» EXERCISE REQUIREMENTS: Below are some records. Reproduce them exactly from their first line through the line with "(forall st c", inclusive.
**** MATERIAL SHOWN ****
Lemma stats_plus_0_l a : stats_plus stats0 a = a.
Proof. stats_eq. Qed.

Lemma fold_stats {A} (step : Stats * list json -> A -> Stats * list json)
    (delta : A -> Stats) (item : A -> json) :
  (forall st c x, step (st, c) x = (stats_plus st (delta x), c ++ [item x])) ->
  forall l st c, fold_left step l (st, c) = (stats_plus st (stats_sum delta l), c ++ map item l).
Proof.
  intros Hstep l. induction l as [|x l IH]; intros st c; simpl.
  - by rewrite stats_plus_0_r, app_nil_r.
  - rewrite Hstep, IH, <- stats_plus_assoc, <- app_assoc. done.
Qed.

(** A counter of [stats_sum] is the sum of the counters. *)
Lemma stats_sum_proj {A} (pr : Stats -> Z) (f : A -> Stats) l :
  (forall a b, pr (stats_plus a b) = pr a + pr b) -> pr stats0 = 0 ->
  pr (stats_sum f l) = sumZ (fun x => pr (f x)) l.
Proof.
  intros Hadd H0. induction l as [|x l IH]; simpl; [done|]. by rewrite Hadd, IH.
Qed.

Section WalkSums.
Variable db : DB.

Definition lesson_delta : Stats := mkStats 0 0 0 1 0 0 1.
Definition quiz_delta (qo : oid * QuizOutline.t) : Stats :=
  mkStats 0 0 0 0 1 (lenZ (questions_of db qo.1)) 1.

(** The [content] list of an activity (lines 77-144). *)
Definition activity_content (a : oid) : list json :=
  sort_by json_order
    (map (fun lo => lesson_item lo (lessons_of db lo.1)) (lesson_outlines_of db a) ++
     map (fun qo => quiz_item qo (questions_of db qo.1)) (quiz_outlines_of db a)).

Definition activity_delta (a : oid * ActivityOutline.t) : Stats :=
  stats_plus (mkStats 0 0 1 0 0 0 0)
    (stats_plus (stats_sum (fun _ => lesson_delta) (lesson_outlines_of db a.1))
                (stats_sum quiz_delta (quiz_outlines_of db a.1))).
Definition activity_item (a : oid * ActivityOutline.t) : json :=
  activity_json a (activity_content a.1)
    (find_one_in db (fun _ c => field_is (Activity.activity_outline_id c) (oid_str a.1))).

Definition unit_delta (u : oid * UnitOutline.t) : Stats :=
  stats_plus (mkStats 0 1 0 0 0 0 0) (stats_sum activity_delta (activities_of db u.1)).
Definition unit_item (u : oid * UnitOutline.t) : json :=
  unit_json u (map activity_item (activities_of db u.1))
    (find_one_in db (fun _ c => field_is (Unit.unit_outline_id c) (oid_str u.1))).

Definition section_delta (s : oid * SectionOutline.t) : Stats :=
  stats_plus (mkStats 1 0 0 0 0 0 0) (stats_sum unit_delta (units_of db s.1)).
Definition section_item (s : oid * SectionOutline.t) : json :=
  section_json s (map unit_item (units_of db s.1))
    (find_one_in db (fun _ c => field_is (Section.section_outline_id c) (oid_str s.1))).

Lemma lesson_step_eq st c lo :
  lesson_step db (st, c) lo = (stats_plus st lesson_delta, c ++ [lesson_item lo (lessons_of db lo.1)]).
Proof. unfold lesson_step. f_equal. unfold incr_lesson. stats_eq. Qed.

Lemma quiz_step_eq st c qo :
  quiz_step db (st, c) qo = (stats_plus st (quiz_delta qo), c ++ [quiz_item qo (questions_of db qo.1)]).
Proof. unfold quiz_step. f_equal. unfold incr_quiz, quiz_delta. stats_eq. Qed.

Lemma activity_step_eq st c a :
  activity_step db (st, c) a = (stats_plus st (activity_delta a), c ++ [activity_item a]).
Proof.
  unfold activity_step. rewrite (fold_stats _ _ _ lesson_step_eq).
  rewrite (fold_stats _ _ _ quiz_step_eq). simpl. f_equal.
  unfold activity_delta, incr_activity. stats_eq.
Qed.

Lemma unit_step_eq st c u :
  unit_step db (st, c) u = (stats_plus st (unit_delta u), c ++ [unit_item u]).
Proof.
  unfold unit_step. rewrite (fold_stats _ _ _ activity_step_eq). simpl. f_equal.
  unfold unit_delta, incr_unit. stats_eq.
Qed.

Lemma section_step_eq st c s :
  section_step db (st, c) s = (stats_plus st (section_delta s), c ++ [section_item s]).
Proof.
  unfold section_step. rewrite (fold_stats _ _ _ unit_step_eq). simpl. f_equal.
  unfold section_delta, incr_section. stats_eq.
Qed.

(** The walk computes one sum and one map over the sorted sections. *)
Lemma walk_eq cid :
  walk db cid = (stats_sum section_delta (sections_of db cid), map section_item (sections_of db cid)).
Proof. unfold walk. rewrite (fold_stats _ _ _ section_step_eq). by rewrite stats_plus_0_l. Qed.
End WalkSums.

(** ** What the counters count *)

(** Stats whose total is the lesson count plus the quiz count. *)
Definition lens_stats (s u a l q qn : Z) : Stats := mkStats s u a l q qn (l + q).

Lemma stats_sum_lens {X} (fs fu fa fl fq fqn : X -> Z) xs :
  stats_sum (fun x => lens_stats (fs x) (fu x) (fa x) (fl x) (fq x) (fqn x)) xs =
  lens_stats (sumZ fs xs) (sumZ fu xs) (sumZ fa xs) (sumZ fl xs) (sumZ fq xs) (sumZ fqn xs).
Proof.
  induction xs as [|x xs IH]; simpl; [reflexivity|]. rewrite IH.
  unfold lens_stats, stats_plus; simpl; f_equal; lia.
Qed.

Lemma stats_sum_ext {X} (f g : X -> Stats) xs :
  (forall x, f x = g x) -> stats_sum f xs = stats_sum g xs.
Proof. intros H. induction xs; simpl; [done|]. by rewrite H, IHxs. Qed.

Lemma sumZ_lenZ {X Y} (g : X -> list Y) xs : sumZ (fun x => lenZ (g x)) xs = lenZ (flat_map g xs).
Proof. induction xs; simpl; [done|]. by rewrite lenZ_app, IHxs. Qed.
(* ===== verification/Settings.v ===== *)
(** * Channel settings (api/studio/channel/setting.py)

    Channel creation, publishing, channel info, deletion, subscription
    tiers and coupons. Unlike the content handlers, most of these
    handlers have no [try]/[except]: an exception leaves the handler as
    it was raised ([HTTPException] with its own status, anything else as
    FastAPI's HTTP 500). The free-access handlers are in [FreeAccess.v],
    the duplication in [Duplicate.v]. *)

From S2P Require Import Prelude ObjectId PySort Json Documents Aggregate.

(** ** Request bodies

    Pydantic remembers which fields the client sent ([model_fields_set]);
    [model_dump(exclude_unset=True)] dumps only those. *)
Record ChannelInfoRequest := mkInfoRequest {
  req_name : string; req_description : option string; req_primary_language : option string;
  req_target_language : option string; req_avatar_file_id : option string;
  req_cover_image_file_id : option string; req_fields_set : list string }.

Record PublishChannelRequest := mkPublishRequest {
  req_published : option bool; req_channel_link : option string; pub_fields_set : list string }.

Definition is_set (fields : list string) (f : string) : bool := bool_decide (f ∈ fields).

(** [ChannelInfo(user_id=uid, **payload.model_dump())] *)
Definition channel_info_of (uid : string) (p : ChannelInfoRequest) : ChannelInfo.t :=
  ChannelInfo.mk uid (req_name p) (req_description p) (req_primary_language p)
    (req_target_language p) (req_avatar_file_id p) (req_cover_image_file_id p).

(** Pydantic's [ValidationError] for [None] given to a [str] field. *)
Definition not_a_string (cls field : string) : exn :=
  PyException "ValidationError" ("1 validation error for " +:+ cls +:+ " " +:+ field +:+
                                 " Input should be a valid string").

Definition require_str {S} (cls field : string) (o : option string) : PyM S string :=
  match o with Some s => mret s | None => raise (not_a_string cls field) end.

(** ** create_channel (lines 27-72) *)
Definition create_channel (now : datetime) (payload : ChannelInfoRequest) (uid : string) : PyM DB (oid * ChannelInfo.t) :=
  let channel_info := channel_info_of uid payload in
  i ← insert channel_info;
  u ← to_oid uid;
  description ← require_str "Channel" "description" (req_description payload);
  let channel := Channel.mk u (req_name payload) (oid_str i) description 0 0 0 0 0 0 0 0
                   (req_primary_language payload) (req_target_language payload)
                   (req_avatar_file_id payload) (req_cover_image_file_id payload)
                   (Some false) None now (JDict []) in
  insert channel;;
  insert (PublishChannel.mk uid (oid_str i) (Some false) None);;
  get_channel_content_outline_stats (oid_str i) uid;;
  mret (i, channel_info).

(** ** publish_channel (lines 362-401) *)

(** [publish_channel.update({"$set": payload.model_dump(exclude_unset=True)})] *)
Definition set_publish (p : PublishChannel.t) (r : PublishChannelRequest) : PublishChannel.t :=
  PublishChannel.mk (PublishChannel.user_id p) (PublishChannel.channel_id p)
    (if is_set (pub_fields_set r) "published" then req_published r else PublishChannel.published p)
    (if is_set (pub_fields_set r) "channel_link" then req_channel_link r
     else PublishChannel.channel_link p).

Definition publish_query (channel_id : string) (_ : oid) (p : PublishChannel.t) : bool :=
  field_is (PublishChannel.channel_id p) channel_id.

Definition publish_channel (channel_id : string) (payload : PublishChannelRequest) (uid : string)
    : PyM DB (oid * PublishChannel.t) :=
  ci ← to_oid channel_id;
  channel_info ← find_one (D:=ChannelInfo.t) (fun i _ => N.eqb i ci);
  match channel_info with
  | None => not_found "Channel not found"
  | Some _ =>
      found ← find_one (publish_query channel_id);
      r ← match found with
          | None =>
              let p := PublishChannel.mk uid channel_id (req_published payload)
                                         (req_channel_link payload) in
              i ← insert p; mret (Some (i, p))
          | Some (i, p) =>
              save i (set_publish p payload);;
              find_one (publish_query channel_id)
          end;
      get_channel_content_outline_stats channel_id uid;;
      match r with Some r => mret r | None => raise none_model_dump end
  end.

(** ** get_publish_channel (lines 403-434): a GET that inserts a default record *)
Definition get_publish_channel (channel_id : string) (uid : string) : PyM DB (oid * PublishChannel.t) :=
  ci ← to_oid channel_id;
  channel_info ← find_one (D:=ChannelInfo.t) (fun i _ => N.eqb i ci);
  match channel_info with
  | None => not_found "Channel not found"
  | Some _ =>
      found ← find_one (publish_query channel_id);
      match found with
      | Some r => mret r
      | None => let p := PublishChannel.mk uid channel_id (Some false) None in
                i ← insert p; mret (i, p)
      end
  end.

(** ** update_channel_info (lines 436-455) *)

(** [channel.update({"$set": payload.dict(exclude_unset=True)})] *)
Definition set_info (c : ChannelInfo.t) (r : ChannelInfoRequest) : ChannelInfo.t :=
  let set f := is_set (req_fields_set r) f in
  ChannelInfo.mk (ChannelInfo.user_id c)
    (if set "name" then req_name r else ChannelInfo.name c)
    (if set "description" then req_description r else ChannelInfo.description c)
    (if set "primary_language" then req_primary_language r else ChannelInfo.primary_language c)
    (if set "target_language" then req_target_language r else ChannelInfo.target_language c)
    (if set "avatar_file_id" then req_avatar_file_id r else ChannelInfo.avatar_file_id c)
    (if set "cover_image_file_id" then req_cover_image_file_id r
     else ChannelInfo.cover_image_file_id c).

(** Only the ChannelInfo changes; the Channel document keeps its old name
    and description until the next re-aggregation, which does not copy
    them either. *)
Definition update_channel_info (channel_id : string) (payload : ChannelInfoRequest) (uid : string)
    : PyM DB (option (oid * ChannelInfo.t)) :=
  ci ← to_oid channel_id;
  found ← find_one (D:=ChannelInfo.t) (fun i c => N.eqb i ci && field_is (ChannelInfo.user_id c) uid);
  match found with
  | None => not_found "Channel not found"
  | Some (i, c) =>
      save i (set_info c payload);;
      find_one (D:=ChannelInfo.t) (fun j _ => N.eqb j ci)
  end.

(** ** delete_channel (lines 458-523)

    The cascade walks the [outline_content] snapshot of the Channel
    document, not the live outline collections. One definition per loop
    body, innermost first. *)

(** [for x in j.get(k, [])] *)
Definition py_for_get {B} (j : json) (k : string) (body : json -> PyM DB B) : PyM DB unit :=
  l ← lift_exn (py_get j k (JList []));
  xs ← lift_exn (py_iter l);
  py_mapM body xs;; mret tt.

(** Lines 502-512: the type of a lesson or quiz item is guessed from its id. *)
Definition delete_content_item (content : json) : PyM DB unit :=
  content_id ← lift_exn (py_get content "id" JNull);
  if json_truthy content_id then
    py_if (lift_exn (py_in "lesson" content_id))
      (i ← to_oid_json content_id;
       delete_one_where (D:=LessonOutline.t) (fun j _ => N.eqb j i);;
       delete_one_where (D:=Lesson.t) (fun _ l => json_is_str (Lesson.lesson_outline_id l) content_id))
      (py_if (lift_exn (py_in "quiz" content_id))
        (i ← to_oid_json content_id;
         delete_one_where (D:=QuizOutline.t) (fun j _ => N.eqb j i);;
         delete_many_where (D:=Question.t) (fun _ q => json_is_str (Question.quiz_outline_id q) content_id))
        (mret tt))
  else mret tt.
****
» TASK RESULT:
Lemma stats_plus_0_l a : stats_plus stats0 a = a.
Proof. stats_eq. Qed.

Lemma fold_stats {A} (step : Stats * list json -> A -> Stats * list json)
    (delta : A -> Stats) (item : A -> json) :
  (forall st c x, step (st, c) x = (stats_plus st (delta x), c ++ [item x])) ->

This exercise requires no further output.